Entendendo por competência o estado de desenvolvimento/aquisição de conhecimento, habilidades, energia, experiência e motivação necessárias para responder de forma adequada e responsável aos imperativos profissionais da profissão de enfermagem (Roach, 1997), considerei que o ensino clínico se revestiu de grande importância, facilitando a consciencialização gradual dos diferentes papéis que o EEEMC é chamado a desenvolver e das competências requeridas para o seu desempenho. O principal desafio foi conceber dispositivos de reflexão sobre os sistemas de trabalho que permitissem a promoção do desenvolvimento cognitivo, manifesto por uma aprendizagem transformadora do próprio e do colectivo. As experiências significativas que este relatório procura retratar tornaram possível a apropriação activa do saber científico integrado ao saber da experiência, tendo permitido momentos de aprendizagem e partilha intensa que possibilitaram atingir os objectivos propostos e concretizar as actividades planeadas. Neste processo de aprendizagem tendo sido provocada a minha curiosidade foi possível o desenvolvimento do meu espírito de descoberta, a exploração das razões e a construção de novas lógicas de pensamento, básicas à obtenção de competências requeridas para o meu desempenho como EEMC e necessárias ao desempenho autónomo e eficaz que produza reflexos na qualidade dos cuidados e na segurança das práticas junto dos doentes.

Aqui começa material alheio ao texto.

(** ** Computations that may throw

    A function of the source that may throw is a function into [result E A]:
    [Err e] is the thrown error, [Ok a] the returned value; [x ← m; k] runs [k]
    when [m] returned. *)

Inductive result (E A : Type) : Type :=
| Ok (a : A)
| Err (e : E).
Arguments Ok {E A} a.
Arguments Err {E A} e.

Definition rbind {E A B} (m : result E A) (f : A → result E B) : result E B :=
  match m with Ok a => f a | Err e => Err e end.
Definition rmap {E A B} (f : A → B) (m : result E A) : result E B :=
  match m with Ok a => Ok (f a) | Err e => Err e end.

Declare Scope result_scope.
Delimit Scope result_scope with result.
Notation "x ← m ; k" := (rbind m (λ x, k))
  (at level 20, m at level 100, k at level 200, only parsing) : result_scope.
Notation "' x ← m ; k" := (rbind m (λ x, k))
  (at level 20, x pattern, m at level 100, k at level 200, only parsing) : result_scope.
Notation "f <$$> m" := (rmap f m) (at level 61, left associativity) : result_scope.
#[global] Open Scope result_scope.

#[export] Instance result_eq_dec {E A} `{EqDecision E, EqDecision A} :
  EqDecision (result E A).
Proof. solve_decision. Defined.

Definition is_ok {E A} (m : result E A) : bool :=
  match m with Ok _ => true | Err _ => false end.

(** [if (!b) throw e] *)
Definition require {E} (b : bool) (e : E) : result E unit :=
  if b then Ok tt else Err e.

(** [if (b) throw e] *)
Definition refuse {E} (b : bool) (e : E) : result E unit :=
  if b then Err e else Ok tt.

(** [if (b) { body }], where the body only validates. *)
Definition when {E} (b : bool) (m : result E unit) : result E unit :=
  if b then m else Ok tt.

Section ResultLists.
Context {E A B : Type}.

(** [items.map((item, index) => f(index, item))], the first throw wins. *)
Fixpoint map_from (f : nat → A → result E B) (i : nat) (l : list A) : result E (list B) :=
  match l with
  | [] => Ok []
  | x :: l' => y ← f i x; ys ← map_from f (S i) l'; Ok (y :: ys)
  end.
Definition map_indexed (f : nat → A → result E B) (l : list A) : result E (list B) :=
  map_from f 0 l.

(** [for (const [index, item] of items.entries()) f(index, item);] *)
Fixpoint each_from (f : nat → A → result E unit) (i : nat) (l : list A) : result E unit :=
  match l with
  | [] => Ok tt
  | x :: l' => _ ← f i x; each_from f (S i) l'
  end.
Definition each_indexed (f : nat → A → result E unit) (l : list A) : result E unit :=
  each_from f 0 l.
Definition each (f : A → result E unit) (l : list A) : result E unit :=
  each_from (λ _, f) 0 l.

(** [for (const x of l) s = f(s, x);] with a body that may throw. *)
Fixpoint fold_res (f : B → A → result E B) (s : B) (l : list A) : result E B :=
  match l with
  | [] => Ok s
  | x :: l' => s' ← f s x; fold_res f s' l'
  end.
End ResultLists.

(** ** Lemmas on [result] *)

Section ResultLemmas.
Context {E : Type}.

A integração aos diferentes campos de estágio, entendida como o conhecimento da estrutura física, recursos materiais e humanos; o acolhimento por parte dos profissionais e a minha forma de estar perante um ambiente que me era desconhecido, foi facilitada pela disponibilidade das equipas que me receberam, manifesta tanto no interesse pelos objectivos do estágio em si, como pelo meu desempenho ao longo do mesmo.

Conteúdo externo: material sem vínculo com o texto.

(* ===== verification/Json.v ===== *)
(** Numbers and values as text: [Number.prototype.toString] and
    [JSON.stringify].

    The decimal form of a number is the shortest that reads back as the number
    (ECMAScript's Number::toString), found by trying one to seventeen digits
    and reading each candidate back with the correctly rounded
    [decimal_to_number]. *)
From stdpp Require Import base list strings pretty.
From Stdlib Require Import ZArith Lia Ascii.
From S2P Require Import Prelude Text JsValue.

(** ** Reading a decimal: round to nearest, ties to even *)

Definition round_half_even (a b : Z) : Z :=
  let q := (a / b)%Z in
  let r := (2 * (a mod b))%Z in
  if (r <? b)%Z then q
  else if (b <? r)%Z then (q + 1)%Z
  else if Z.even q then q else (q + 1)%Z.

(** [m / 2^k] in canonical form, for positive [m]. *)
Fixpoint norm_dyadic (m : Z) (k : nat) : number :=
  match k with
  | 0 => NInt m
  | S k' => if Z.even m then norm_dyadic (m / 2) k' else NFrac m (Pos.of_succ_nat k')
  end.

(** The positive rational [a / b] as a binary64 number. *)
Definition round_binary64 (a b : Z) : number :=
  let e0 := (Z.log2 a - Z.log2 b - 52)%Z in
  let scaled e := if (0 <=? e)%Z then round_half_even a (b * 2 ^ e) else round_half_even (a * 2 ^ (- e)) b in
  (* [e0] may be one too large for 53 bits *)
  let e1 := if (scaled e0 <? 2 ^ 52)%Z then (e0 - 1)%Z else e0 in
  let e := Z.max (-1074) e1 in
  let m := scaled e in
  if (2 ^ 1024 <=? m * 2 ^ Z.max 0 e)%Z then NInf false
  else if (0 <=? e)%Z then NInt (m * 2 ^ e)
  else if (m =? 0)%Z then NInt 0
  else norm_dyadic m (Z.to_nat (- e)).

(** [digits * 10^exponent] *)
Definition decimal_to_number (neg : bool) (digits exponent : Z) : number :=
  if (digits =? 0)%Z then (if neg then NNegZero else NInt 0)
  else
    let n :=
      if (0 <=? exponent)%Z then
        (if (digits * 10 ^ exponent <=? MAX_SAFE_INTEGER)%Z then NInt (digits * 10 ^ exponent)
         else round_binary64 (digits * 10 ^ exponent) 1)
      else round_binary64 digits (10 ^ (- exponent)) in
    if neg then
      match n with
      | NInt 0 => NNegZero
      | NInt z => NInt (- z)
      | NFrac m k => NFrac (- m) k
      | NInf _ => NInf true
      | other => other
      end
    else n.

(** ** Writing a decimal *)

Definition zeros (n : nat) : string := String.concat "" (replicate n "0").
Definition substring_from (n : nat) (s : string) : string := String.substring n (String.length s - n) s.

(** Layout of the digit string [ds] (k digits) with value [0.ds * 10^n]. *)
Definition layout_decimal (ds : string) (n : Z) : string :=
  let k := Z.of_nat (String.length ds) in
  if ((k <=? n) && (n <=? 21))%Z then ds +:+ zeros (Z.to_nat (n - k))
  else if ((0 <? n) && (n <=? 21))%Z then
    String.substring 0 (Z.to_nat n) ds +:+ "." +:+ substring_from (Z.to_nat n) ds
  else if ((-6 <? n) && (n <=? 0))%Z then "0." +:+ zeros (Z.to_nat (- n)) +:+ ds
  else
    let e := (n - 1)%Z in
    let mantissa :=
      if (k =? 1)%Z then ds else String.substring 0 1 ds +:+ "." +:+ substring_from 1 ds in
    mantissa +:+ (if (0 <=? e)%Z then "e+" else "e-") +:+ pretty (Z.abs e).

(** [n] with [10^(n-1) <= a/b < 10^n]. *)
Fixpoint leading_zeros (fuel : nat) (a b : Z) : nat :=
  match fuel with
  | 0 => 0
  | S f => if (b <=? a * 10)%Z then 0 else S (leading_zeros f (a * 10) b)
  end.
Definition magnitude (a b : Z) : Z :=
  if (b <=? a)%Z then Z.of_nat (String.length (pretty (a / b)%Z))
  else (- Z.of_nat (leading_zeros 400 a b))%Z.

(** The least [k] whose best [k]-digit decimal reads back as [target]. *)
Fixpoint shortest (tries : nat) (k : Z) (a b n : Z) (target : number) : option Z :=
  match tries with
  | 0 => None
  | S t =>
      let s := if (k <=? n)%Z then round_half_even a (b * 10 ^ (n - k))
               else round_half_even (a * 10 ^ (k - n)) b in
      if ((10 ^ (k - 1) <=? s) && (s <? 10 ^ k))%Z &&
         bool_decide (decimal_to_number false s (n - k) = target)
      then Some s
      else shortest t (k + 1) a b n target
  end.

(** A positive number [a / b] that is not a safe integer. *)
Definition positive_to_string (a b : Z) (target : number) : string :=
  let n := magnitude a b in
  match shortest 17 1 a b n target with
  | Some s => layout_decimal (pretty s) n
  | None => pretty (a / b)%Z
  end.

(** [String(n)] *)
Definition number_to_string (n : number) : string :=
  match n with
  | NNaN => "NaN"
  | NInf false => "Infinity"
  | NInf true => "-Infinity"
  | NNegZero => "0"
  | NInt z =>
      if (Z.abs z <=? MAX_SAFE_INTEGER)%Z then pretty z
      else if (z <? 0)%Z then "-" +:+ positive_to_string (- z) 1 (NInt (- z))
      else positive_to_string z 1 (NInt z)
  | NFrac m k =>
      if (m <? 0)%Z then "-" +:+ positive_to_string (- m) (2 ^ Z.pos k) (NFrac (- m) k)
      else positive_to_string m (2 ^ Z.pos k) (NFrac m k)
  end.

Example to_string_tenth : number_to_string (NFrac 3602879701896397 55) = "0.1".
Proof. vm_compute. reflexivity. Qed.
Example to_string_large : number_to_string (NInt (10 ^ 21)) = "1e+21".
Proof. vm_compute. reflexivity. Qed.
Example to_string_min : number_to_string (NFrac 1 1074) = "5e-324".
Proof. vm_compute. reflexivity. Qed.
Example to_string_max : number_to_string (NInt ((2 ^ 53 - 1) * 2 ^ 971)) = "1.7976931348623157e+308".
Proof. vm_compute. reflexivity. Qed.
Example to_string_frac : number_to_string (NFrac (-5) 2) = "-1.25".
Proof. vm_compute. reflexivity. Qed.
Example to_string_two53 : number_to_string (NInt (2 ^ 53)) = "9007199254740992".
Proof. vm_compute. reflexivity. Qed.

(** ** JSON.stringify *)

Definition hex_digit (n : N) : string :=
  chr (if (n <? 10)%N then 48 + n else 87 + n).

(** One character inside a JSON string literal. *)
Definition escape_char (c : ascii) : string :=
  let n := code c in
  if (n =? 34)%N then backslash +:+ dquote
  else if (n =? 92)%N then backslash +:+ backslash
  else if (n =? 8)%N then backslash +:+ "b"
  else if (n =? 12)%N then backslash +:+ "f"
  else if (n =? 10)%N then backslash +:+ "n"
  else if (n =? 13)%N then backslash +:+ "r"
  else if (n =? 9)%N then backslash +:+ "t"
  else if (n <? 32)%N then backslash +:+ "u00" +:+ hex_digit (n / 16) +:+ hex_digit (n mod 16)
  else String c "".

Fixpoint escape (s : string) : string :=
  match s with
  | "" => ""
  | String c s' => escape_char c +:+ escape s'
  end.

Definition quote (s : string) : string := dquote +:+ escape s +:+ dquote.

(** [JSON.stringify(v)]; [None] is [undefined]. *)
Fixpoint stringify (v : jsval) : option string :=
  match v with
  | JUndef | JOther => None
  | JNull => Some "null"
  | JBool b => Some (if b then "true" else "false")
  | JNum n => Some (if is_finite n then number_to_string n else "null")
  | JStr s => Some (quote s)
  | JArr l =>
      Some ("[" +:+ join "," ((λ x, default "null" (stringify x)) <$> l) +:+ "]")
  | JObj fs | JInst fs =>
      Some ("{" +:+ join ","
              (omap (λ kv, (λ t, quote kv.1 +:+ ":" +:+ t) <$> stringify kv.2) fs) +:+ "}")
  end.

(** The text of a value that has one. *)
Definition json_text (v : jsval) : string := default "" (stringify v).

Não sendo este curso de pós licenciatura um fim mas um meio, a consciencialização das dificuldades que surgiram permitirá no futuro uma maior
abertura para novas iniciativas ou ajuste de comportamentos, promovendo deste modo a evolução para a prestação de cuidados mais seguros e de maior qualidade. Até ao momento, a motivação, curiosidade e desejo de aprendizagem dispendidos neste ensino clínico, assente numa responsabilização activa e na capacidade crítico reflexiva, permitiu-me desenvolver competências que traduzem uma aprendizagem de um modo fundamentalmente auto-orientado e autónomo, dando-me ferramentas que considero que conduziram de forma contínua o meu processo de auto-desenvolvimento pessoal e profissional, garantindo alterações permanentes e consistentes na minha prática do cuidar com aumento da sua qualidade.
Finda esta etapa, tendo as dificuldades inicialmente previstas sido superadas, a elaboração deste relatório foi um processo gratificante que me permitiu demonstrar um papel activo no processo de construção do conhecimento.